Il rapporto tra videogiochi e gioco d’azzardo nella prospettiva dei giovani gamer
Alcuni studi scientifici hanno messo in evidenza come l’industria dei videogiochi stia incorporando meccaniche simili al gioco azzardo con il rischio che i videogiochi diventino per adolescenti e giovani un canale di accesso privilegiato al gioco d’azzardo. A differenza di quanto avvenuto in altri Paesi europei, in Italia questo tema non è stato ancora regolamentato.
Con l’obiettivo di far luce sul fenomeno, il 25 ottobre scorso sono stati presentati i risultati di un’indagine affidata a IRES e condotta con Eclectica, nell’ambito del Piano regionale di contrasto al gioco d’azzardo della Regione Piemonte.
Per analizzare in profondità, con metodi qualitativi, le percezioni e le opinioni dei giovani giocatori di videogiochi (gamer) su somiglianze e differenze tra gaming e gambling, sono stati condotti 6 focus group online che hanno coinvolto 29 gamer piemontesi frequentanti la scuola secondaria superiore (classi I-IV).
I risultati, consentono di scoprire l’approccio dei ragazzi e delle ragazze al mondo dei videogiochi. Ad esempio, alla domanda “Perché si gioca?”, le risposte principali sono state per:
- divertirsi
- passare il tempo
- socializzare e non sentirsi soli
- apprendere
- sentirsi liberi di essere se stessi
- esprimere la propria creatività
- evadere dalla realtà
- rilassarsi
“I videogiochi possono suscitare moltissime emozioni, belle come una sensazione di cooperazione quando si gioca di squadra, o di commozione quando si finisce un gioco molto lungo che emoziona, con una storia importante, che è come guardare un film o leggere un libro” ha commentato Francesco. Mentre Martino ha risposto: “La cosa che i videogiochi fanno sempre male non è vera, anzi molti ispirano la creatività, molte volte giocare ai videogiochi aiuta a migliorare a prendere scelte in modo rapido”.
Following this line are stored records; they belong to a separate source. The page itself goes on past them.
(** Fields the invariant does not read. *)
Lemma quiet_upd l f :
  shrink (l_t l) (f (l_t l)) → t_state (f (l_t l)) = t_state (l_t l) →
  t_lease (f (l_t l)) = t_lease (l_t l) → t_deniedAt (f (l_t l)) = t_deniedAt (l_t l) →
  quiet l (upd f l).
Proof. intros. by split. Qed.

Lemma quiet_audit l a : quiet l (audit a l).
Proof. by split. Qed.

(** ** purge *)

Lemma purge_loop (es : list (string * Z)) n t :
  let '(n', t') := foldl purge_step (n, t) es in
  t' = set_heap (t_heap t') t ∧ cooler (t_heap t) (t_heap t') ∧
  (∀ p, p ∈ es.*2 → is_hot (deref t' p) = false).
Proof.
  revert n t. induction es as [|[id p] es IH]; intros n t.
  { simpl. split_and!; [by destruct t|reflexivity|]. intros p Hp. by apply elem_of_nil in Hp. }
  cbn [foldl purge_step]. destruct (is_hot (deref t p)) eqn:E.
  - specialize (IH (n + 1) (modify p (set_prim None) t)).
    destruct (foldl purge_step _ es) as [n' t']. destruct IH as (E1 & E2 & E3).
    assert (cooler (t_heap t) (t_heap t')) as Hc.
    { etrans; [|exact E2]. by apply cooler_alter. }
    split_and!; [by rewrite E1|done|].
    intros q [->|Hq]%elem_of_cons; [|by apply E3].
    destruct (is_hot (deref t' p)) eqn:F; [|done].
    assert (is_hot (deref (modify p (set_prim None) t) p) = true) as F'.
    { unfold deref in *. specialize (E2 p). destruct (t_heap t' !! p), (t_heap _ !! p); naive_solver. }
    rewrite deref_modify, decide_True in F' by done. by destruct (t_heap t !! p).
  - specialize (IH n t). destruct (foldl purge_step _ es) as [n' t']. destruct IH as (E1 & E2 & E3).
    split_and!; [done..|]. intros q [->|Hq]%elem_of_cons; [|by apply E3].
    destruct (is_hot (deref t' p)) eqn:F; [|done]. unfold deref in *. specialize (E2 p).
    destruct (t_heap t' !! p), (t_heap t !! p); simpl in *; naive_solver congruence.
Qed.

(** What a purge does to the tenant: it only cools the heap and empties
    [pending]; everything in the map is cold afterwards. *)
Lemma purge_spec t n t' :
  purge t = (n, t') →
  t' = set_pending ∅ (set_heap (t_heap t') t) ∧ shrink t t' ∧
  (∀ id p, t_deks t !! id = Some p → is_hot (deref t' p) = false).
Proof.
  unfold purge.
  pose proof (purge_loop (range (t_deks t)) 0 t) as H.
  destruct (foldl _ _ _) as [m t0]. destruct H as (E1 & E2 & E3). intros [= <- <-].
  split_and!.
  - by rewrite E1.
  - split; cbn; by rewrite E1.
  - intros id p Hid. apply (E3 p). rewrite range_perm.
    apply list_elem_of_fmap. exists (id, p). split; [done|]. by apply elem_of_map_to_list.
Qed.

Lemma purge_cold i l n t' : lcore i l → purge (l_t l) = (n, t') → cold t'.
Proof.
  intros Hl Hp p. apply purge_spec in Hp as (_ & Hs & Hc).
  destruct (is_hot (deref t' p)) eqn:E; [|done].
  pose proof (shrink_deref_hot _ _ _ Hs E) as Hh.
  apply (li_hot _ _ Hl) in Hh as [id Hid]. by rewrite (Hc _ _ Hid) in E.
Qed.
Quali sono invece gli aspetti che accomunano videogiochi e giochi d’azzardo? La necessità di spendere denaro (microtransazioni), il prevalere del rischio sulla bravura (loot box), l’esistenza di giochi identici a quelli a cui si può giocare anche d’azzardo (social casinò) e la capacità di indurre dipendenza.
Lungo poi l’elenco dei rischi percepiti in relazione a videogiochi:
- perdita denaro
- sviluppare una dipendenza
- perdita del senso del tempo
- emozioni negative: rabbia distruttiva vs ripiego su se stessi, chiusura
- autosvalutazione
- elevata accessibilità (soprattutto in riferimento ai minori)
- normalizzazione dell’aggressività e della violenza
- ritiro sociale, disturbi antisociali
- rischi fisici: perdita dell’acutezza visiva, fotosensibilità, tic nervosi
- rischi informatici: violazione account, estorsioni di denaro
Cosa farebbero poi i gamer nei panni dei genitori? Informarsi maggiormente sui diversi tipi di videogiochi, tenere conto dei lati positivi dei videogiochi (apprendimento, socialità…), essere disponibili all’ascolto, prestare più attenzione all’uso dei dispositivi mobili da parte dei bambini e giocare insieme ai figli.
Continua Francesco: “Se fossi padre, insegnerei non soltanto a giocare ai videogiochi ovviamente, come a leggere un libro o a guardare un film, insegnerei la potenza di avere la possibilità di usare tutti questi mezzi qua. Prendere il buono di tutto”. Gli fa eco Massimo: “Se ad esempio tutta la classe del figlio gioca a Fortnite, magari si possono informare e capire se è un gioco che va bene, perché poi alla fine negando i videogiochi si inibisce un po’ il rapporto con i compagni di classe, le relazioni sono sempre connesse ai videogiochi”.
La ricerca ha il merito di distruggere anche qualche stereotipo legato a questo mondo: i giovani gamer, ad esempio, riconoscono che i videogiochi, al pari dell’azzardo, comportano dei rischi, che riguardano in particolare la perdita di denaro e la salute mentale (dipendenza, scatti di rabbia, isolamento sociale…); sono consapevoli che i rischi non dipendono solo dal contesto e dalla singola persona, ma anche da meccaniche di gioco progettate apposta per tenere il giocatore agganciato il più possibile; non sono passivi di fronte ai rischi ma mettono in atto strategie di autoregolazione e resistenza e sono in grado di esprimere notevoli capacità di riflessione critica, che possono essere molto utili per interventi di promozione della salute e di policy.